Globally, activities along every facet of life and sectors slowed to a painful stroll when the menacing impact of the COVID-19 pandemic caught us off-guard. The impact of the virus left many organisation grappling for survival and the freighting and logistics industry were not left out of the murky scenes.
Logistics firms, which are involved in the movement, storage and flow of goods, have been directly affected by the COVID-19 pandemic. As an integral part of value chains, both within and across international borders, logistics firms facilitate trade and commerce and help businesses get their products to customers. Supply chain disruptions to the sector caused by the pandemic could, therefore, impact competitiveness, economic growth and job creation.
Logistics companies connect firms to markets by providing various services, including multi-modal transportation, freight forwarding, warehousing, and inventory management. They are important for global manufacturing, which is complex and multi-locational.
Disruptions to manufacturing in China rippled throughout global supply chains. Cargo was backlogged at China’s major ports, travel restrictions led to a shortage of truck drivers to pick up containers, and ocean carriers cancelled sailings. The resulting shortage of components from China impacted manufacturing operations overseas.
Major industries around the world including automotive, electronics, pharmaceuticals, medical equipment and supplies, as well as consumer goods, were affected.
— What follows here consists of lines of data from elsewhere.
(* ===== verification/GCPlan.v ===== *)
(** * The collection plan ([cmd/garbagecollector/gc.go], [main.go])

    The mark phase: complete listings, the protection tags of expired
    snapshots, and the plan of what to remove.  No operation of this file
    changes the store except [removeObjectsFully] and [executeGCPlan]. *)

From S2P Require Import Prelude GoStrings GoBytes Sha256 S3 Platform MemWorld Snapshot IndexFormat.

Local Open Scope Z_scope.

(** ** Listing and removing *)

Definition isDirectoryMarker (object : ObjectInfo) : bool :=
  (Size object =? 0) && HasSuffix (Key object) "/".

(** The loop over the listing channel. *)
Fixpoint collect_objects (args : list string) (l : list ObjectInfo) : res (list ObjectInfo) :=
  match l with
  | [] => Ok []
  | object :: l =>
      match oi_Err object with
      | Some e => Err (Wrapf "list under prefix" args e)
      | None =>
          if isDirectoryMarker object then collect_objects args l
          else objects ← collect_objects args l; Ok (object :: objects)
      end
  end.

(** ** Keys *)

Definition snapshotPrefixForObject (key : string) : res string :=
  if negb (HasPrefix key "backups/") then Err (Errorf "object is outside backups/" [key])
  else
    let rest := TrimPrefix key "backups/" in
    let slash_at := IndexByte rest slash in
    if slash_at <=? 0 then Err (Errorf "invalid backup object key" [key])
    else Ok ("backups/" +:+ take_string (Z.to_nat slash_at) rest).

Definition chunkDigestFromKey (key : string) : res string :=
  match Split key slash with
  | [p0; p1; p2; p3] =>
      if negb (bool_decide (p0 = "chunks")) || negb (String.length p1 =? 2)%nat
         || negb (String.length p2 =? 2)%nat || negb (String.length p3 =? 60)%nat
      then Err (Errorf "invalid chunk object key" [key])
      else
        let digest := p1 +:+ p2 +:+ p3 in
        match hex_DecodeString digest with
        | (decoded, None) =>
            if (length decoded =? 32)%nat then Ok digest
            else Err (Errorf "invalid chunk digest in key" [key])
        | (_, Some _) => Err (Errorf "invalid chunk digest in key" [key])
        end
  | _ => Err (Errorf "invalid chunk object key" [key])
  end.

(** ** Ages *)

Definition time_Hour : Z := 3600000000000.   (* nanoseconds *)

Definition hoursDuration (hours : Z) : res Z :=
  if MaxInt64 `quot` time_Hour <? hours then Err (Errorf "grace period overflows time.Duration" [fmt_d hours])
  else Ok (i64 (i64 hours * time_Hour)).

(** [t.Unix()]. *)
Definition time_Unix (t : Z) : Z := t / 1000000000.

Definition snapshotExpired (snapshot : Snapshot) (now retentionDays : Z) : res bool :=
  if MaxUint64 / 86400 <? retentionDays
  then Err (Errorf "retention period overflows seconds" [fmt_d retentionDays])
  else
    let retentionSeconds := u64 (retentionDays * 86400) in
    let nowUnix := u64 (time_Unix now) in
    if (time_Unix now <? 0) || (nowUnix <? retentionSeconds) then Ok false
    else Ok (BackupTime snapshot <? u64 (nowUnix - retentionSeconds)).

Definition withinGracePeriod (lastModified now grace : Z) : bool :=
  if grace <=? 0 then false else now - grace <? lastModified.

(** ** Metadata *)

Definition checksumFromMetadata (info : ObjectInfo) : string :=
  let csum := get_tag (UserMetadata info) "X-Amz-Meta-Csum" in
  if negb (bool_decide (csum = "")) then csum else get_tag (UserMetadata info) "Csum".

(** ** The plan *)

Record gcPlan := mkGcPlan {
  expiredSnapshots : list Snapshot;
  backupObjects : list ObjectInfo;
  indexedObjects : list ObjectInfo;
  chunkObjects : list ObjectInfo;
  knownChunks : gmap string (list string);
  existingChunks : gset string;
  chunkSizes : gmap string Z;
  archiveSizes : gmap string Z;
  missingChunks : gmap string (list string);
  protectedByGrace : Z;
}.

(** The first loop: the snapshots to remove and their prefixes. *)
Definition expire_step (now retentionDays : Z) (st : list Snapshot * gset string)
    (snapshot : Snapshot) : res (list Snapshot * gset string) :=
  expired ← snapshotExpired snapshot now retentionDays;
  if expired && negb (Protected snapshot)
  then Ok (st.1 ++ [snapshot], {[ S3Prefix snapshot ]} ∪ st.2)
  else Ok st.

(** The second loop: the objects under [backups/]. *)
Record marks := mkMarks {
  mk_backupObjects : list ObjectInfo;
  mk_knownHashes : gset string;
  mk_archiveSizes : gmap string Z;
  mk_knownChunks : gmap string (list string);
}.
Definition add_reference (key : string) (known : gmap string (list string)) (digest : string)
    : gmap string (list string) :=
  <[digest := default [] (known !! digest) ++ [key]]> known.

(** The fourth loop: the objects under [chunks/]. *)
Record sweep := mkSweep {
  sw_existingChunks : gset string;
  sw_chunkSizes : gmap string Z;
  sw_protectedByGrace : Z;
  sw_chunkObjects : list ObjectInfo;
}.
Definition sweep_chunk (known : gmap string (list string)) (now grace : Z) (s : sweep)
    (object : ObjectInfo) : res sweep :=
  digest ← chunkDigestFromKey (Key object);
  match known !! digest with
  | Some _ =>
      Ok (mkSweep ({[ digest ]} ∪ sw_existingChunks s)
            (<[digest := u64 (Size object)]> (sw_chunkSizes s))
            (sw_protectedByGrace s) (sw_chunkObjects s))
  | None =>
      if withinGracePeriod (LastModified object) now grace
      then Ok (mkSweep (sw_existingChunks s) (sw_chunkSizes s)
                 (u64 (sw_protectedByGrace s + 1)) (sw_chunkObjects s))
      else Ok (mkSweep (sw_existingChunks s) (sw_chunkSizes s) (sw_protectedByGrace s)
                 (sw_chunkObjects s ++ [object]))
  end.

Section operations.
Context {W : Type} `{!ObjectStore W}.

(** [ctx] is [context.Background()], which never ends. *)
Definition listObjectsFully (bucket : string) (opts : ListObjectsOptions) : io W (list ObjectInfo) :=
  l ← lift_st (ListObjects bucket opts);
  lift_res (collect_objects [bucket; Prefix opts] l).

Definition removeObjectsFully (bucket : string) (objects : list ObjectInfo) : io W unit :=
  match objects with
  | [] => mret tt
  | _ =>
      errs ← lift_st (RemoveObjects bucket objects);
      lift_res (errors_Join ((λ e, Wrapf "remove" [ObjectName e] (roe_Err e)) <$> errs))
  end.

(** The manifests seen in the inventory, by snapshot prefix. *)
Definition manifest_step (manifests : gset string) (object : ObjectInfo) : res (gset string) :=
  if HasSuffix (Key object) "/index.json.blob"
  then prefix ← snapshotPrefixForObject (Key object); Ok ({[ prefix ]} ∪ manifests)
  else Ok manifests.

Definition refresh_step (bucket : string) (manifests : gset string) (now retentionDays : Z)
    (done : list Snapshot) (snapshot : Snapshot) : io W (list Snapshot) :=
  expired ← lift_res (snapshotExpired snapshot now retentionDays);
  if negb expired || negb (bool_decide (S3Prefix snapshot ∈ manifests))
  then mret (done ++ [snapshot])
  else
    let objectName := S3Prefix snapshot +:+ "/index.json.blob" in
    objectTags ← wrap_io "read protection tag" [objectName] (GetObjectTagging bucket objectName);
    mret (done ++ [set_Protected (bool_decide (get_tag objectTags "protected" = "true")) snapshot]).

Definition refreshExpiredSnapshotProtection (bucket : string) (snapshots : list Snapshot)
    (backups : list ObjectInfo) (now retentionDays : Z) : io W (list Snapshot) :=
  manifests ← lift_res (foldM manifest_step ∅ backups);
  foldIO (refresh_step bucket manifests now retentionDays) [] snapshots.

Definition mark_backup (expiredPrefixes : gset string) (loadIndex : ObjectInfo → io W parsedIndex)
    (s : marks) (object : ObjectInfo) : io W marks :=
  prefix ← lift_res (snapshotPrefixForObject (Key object));
  if bool_decide (prefix ∈ expiredPrefixes)
  then mret (mkMarks (mk_backupObjects s ++ [object]) (mk_knownHashes s) (mk_archiveSizes s)
               (mk_knownChunks s))
  else if negb (HasSuffix (Key object) ".fidx") && negb (HasSuffix (Key object) ".didx")
  then mret s
  else
    index ← loadIndex object;
    mret (mkMarks (mk_backupObjects s)
            (if HasSuffix (Key object) ".fidx"
             then {[ checksum index ]} ∪ mk_knownHashes s else mk_knownHashes s)
            (<[Key object := logicalSize index]> (mk_archiveSizes s))
            (foldl (add_reference (Key object)) (mk_knownChunks s) (digests index))).

(** The third loop: the copied indexes. *)
Definition mark_indexed (knownHashes : gset string) (loadChecksum : ObjectInfo → io W string)
    (orphans : list ObjectInfo) (object : ObjectInfo) : io W (list ObjectInfo) :=
  checksum ← loadChecksum object;
  mret (if negb (bool_decide (checksum ∈ knownHashes)) then orphans ++ [object] else orphans).

Definition buildGCPlan (snapshots : list Snapshot) (backups indexed chunks : list ObjectInfo)
    (now retentionDays grace : Z) (loadIndex : ObjectInfo → io W parsedIndex)
    (loadChecksum : ObjectInfo → io W string) : io W gcPlan :=
  expired ← lift_res (foldM (expire_step now retentionDays) ([], ∅) snapshots);
  m ← foldIO (mark_backup expired.2 loadIndex) (mkMarks [] ∅ ∅ ∅) backups;
  orphans ← foldIO (mark_indexed (mk_knownHashes m) loadChecksum) [] indexed;
  s ← lift_res (foldM (sweep_chunk (mk_knownChunks m) now grace) (mkSweep ∅ ∅ 0 []) chunks);
  mret (mkGcPlan expired.1 (mk_backupObjects m) orphans (sw_chunkObjects s) (mk_knownChunks m)
          (sw_existingChunks s) (sw_chunkSizes s) (mk_archiveSizes m)
          (filter (λ dr, dr.1 ∉ sw_existingChunks s) (mk_knownChunks m))
          (sw_protectedByGrace s)).

Definition loadIndexFromS3 (bucket : string) (object : ObjectInfo) : io W parsedIndex :=
  reader ← wrap_io "get index" [Key object] (GetObject bucket (Key object) None);
  s ← lift_st (Object_Read reader);
  data ← lift_res (wrap "read index" [Key object] (io_ReadAll s));
  let sum := checksumFromMetadata object in
  sum ← (if bool_decide (sum = "")
         then info ← wrap_io "stat index" [Key object] (Object_Stat reader);
              mret (checksumFromMetadata info)
         else mret sum);
  if bool_decide (sum = "") then fail (Errorf "object has no csum metadata flag set" [Key object])
  else lift_res (parseIndex (Key object) data sum).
Although manufacturing picked back up by end of February, about 70 percent of large industries had restarted operation; a return to full production capacity is unlikely in the short term because of the spread of the pandemic to China’s trading partners.
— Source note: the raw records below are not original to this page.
Lemma byPrefix_lookup ns n :
  foldl (λ (m : gmap string SnapshotUsage) u, <[su_Snapshot u := u]> m) ∅ (usage_of knownChunks chunkSizes archiveSizes <$> ns) !! n =
    if bool_decide (n ∈ ns) then Some (usage_of knownChunks chunkSizes archiveSizes n) else None.
Proof.
  induction ns as [|p ns IH] using rev_ind.
  { cbn. rewrite lookup_empty, bool_decide_eq_false_2; [done|]. apply not_elem_of_nil. }
  rewrite fmap_app, foldl_app. cbn [foldl fmap list_fmap]. destruct (decide (n = p)) as [->|Hne].
  - rewrite lookup_insert_eq, bool_decide_eq_true_2; [done|]. set_solver.
  - rewrite lookup_insert_ne by (cbn; congruence). rewrite IH.
    rewrite (bool_decide_ext (n ∈ ns ++ [p]) (n ∈ ns)); [done|]. set_solver.
Qed.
With hopes that life will return to normal sooner rather than later, some changes are here to stay, many relating to delivery and product availability. An efficient, lean and profitable supply chain is about being proactive rather than reactive, forcing many businesses to re-calibrate their logistics in 2021 and beyond.
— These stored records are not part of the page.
Lemma refreshed_wf now days ms s s' (w : W) :
  refreshed bucket w now days ms s s' → wf_snapshot s = true → wf_snapshot s' = true.
Proof. by intros (p & -> & _). Qed.

(** After the refresh no expired snapshot is unprotected against its stored tag. *)
Lemma refreshed_protected (w : W) now days backups ms snaps snaps' :
  inventoried w "backups/" backups → foldM manifest_step ∅ backups = Ok ms →
  (∀ s, s ∈ snaps → wf_snapshot s = true) →
  Forall2 (refreshed bucket w now days ms) snaps snaps' →
  ∀ s' x, s' ∈ snaps' → expired_now now days s' = true →
    contents w bucket !! manifest_key s' = Some x → get_tag (o_tags x) "protected" ≠ "true".
Proof.
  intros [_ Hinv] Hms Hwf Hall s' x Hs' Hex Hx.
  destruct (list_elem_of_lookup_1 _ _ Hs') as [i Hi].
  destruct (Forall2_lookup_r _ _ _ _ _ Hall Hi) as (s & Hsi & p & -> & Hp).
  assert (wf_snapshot s = true) as Hw by (eapply Hwf, list_elem_of_lookup_2, Hsi).
  destruct (manifest_prefix s Hw) as (Hpre & Hb & Hsuf & Hsl).
  unfold expired_now in Hex. change (snapshotExpired (set_Protected p s)) with (snapshotExpired s) in Hex.
  destruct (snapshotExpired s now days) as [b| |] eqn:Es; try done.
  apply andb_true_iff in Hex as [-> Hp']. cbn in Hp'.
  change (manifest_key (set_Protected p s)) with (manifest_key s) in Hx.
  destruct (Hinv (manifest_key s) x Hx Hb Hsl) as (o & Ho & Hk & _).
  destruct Hp as (x' & Hx' & ->); [done| |].
  - eapply (manifests_ok _ _ Hms o); rewrite ?Hk; done.
  - rewrite Hx in Hx'. simplify_eq. by apply negb_true_iff, bool_decide_eq_false_1 in Hp'.
Qed.

(** A snapshot with a manifest is listed, and has the protection of its stored tag
    when it is expired. *)
Lemma refreshed_listed (w : W) now days backups ms snaps snaps' s x :
  inventoried w "backups/" backups → foldM manifest_step ∅ backups = Ok ms →
  SnapshotsFromObjects backups bucket true = Ok snaps →
  Forall2 (refreshed bucket w now days ms) snaps snaps' →
  wf_snapshot s = true → contents w bucket !! manifest_key s = Some x →
  ∃ s', s' ∈ snaps' ∧ S3Prefix s' = S3Prefix s ∧ BackupTime s' = BackupTime s ∧
    (snapshotExpired s now days = Ok true → Protected s' = bool_decide (get_tag (o_tags x) "protected" = "true")).
Proof.
  intros [_ Hinv] Hms Hsnaps Hall Hw Hx. destruct (manifest_prefix s Hw) as (Hpre & Hb & Hsuf & Hsl).
  destruct (Hinv (manifest_key s) x Hx Hb Hsl) as (o & Ho & Hk & _).
  destruct (SnapshotsFromObjects_member _ _ _ o s "index.json.blob" Hsnaps Ho Hw)
    as (s1 & Hs1 & H1 & H2 & H3); [done|by rewrite Hk|].
  apply list_elem_of_lookup_1 in Hs1 as [i Hi].
  destruct (Forall2_lookup_l _ _ _ _ _ Hall Hi) as (s' & Hi' & p & -> & Hp).
  assert (S3Prefix s1 = S3Prefix s) as Hpx by (unfold S3Prefix, snapshot_name; by rewrite H1, H2, H3).
  exists (set_Protected p s1). split; [by eapply list_elem_of_lookup_2|]. split; [done|]. split; [done|].
  intros Hex. cbn. destruct Hp as (x' & Hx' & ->).
  - unfold snapshotExpired in *. by rewrite H2.
  - rewrite Hpx. eapply (manifests_ok _ _ Hms o); rewrite ?Hk; done.
  - unfold manifest_key in Hx'. rewrite Hpx in Hx'. unfold manifest_key in Hx. rewrite Hx in Hx'. by simplify_eq.
Qed.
Supply chains must be evaluated for efficiency. Companies need to seek out more streamlined and cost-effective ways to continue delivering on customer expectations for the long term. As logistics companies reflect and begin planning for the future, there’s a lot to consider. A thorough analysis of the supply chain in its entirety is crucial. The price of this inspection is minimal when compared to the cost of damage created by an unfixed vulnerability. Risk and contingency planning is more important than ever. While no one could have predicted the pandemic, many of the reasons that supply chains suffered (including lack of supply, loss of staff, and inventory bottlenecks) could potentially have been avoided, or at least mitigated.
Finally, it’s crucial to consider how you deploy inventory to allow for optimal servicing of customers, while mitigating situations where backup stock levels aren’t available. If there’s demand, there needs to be supply.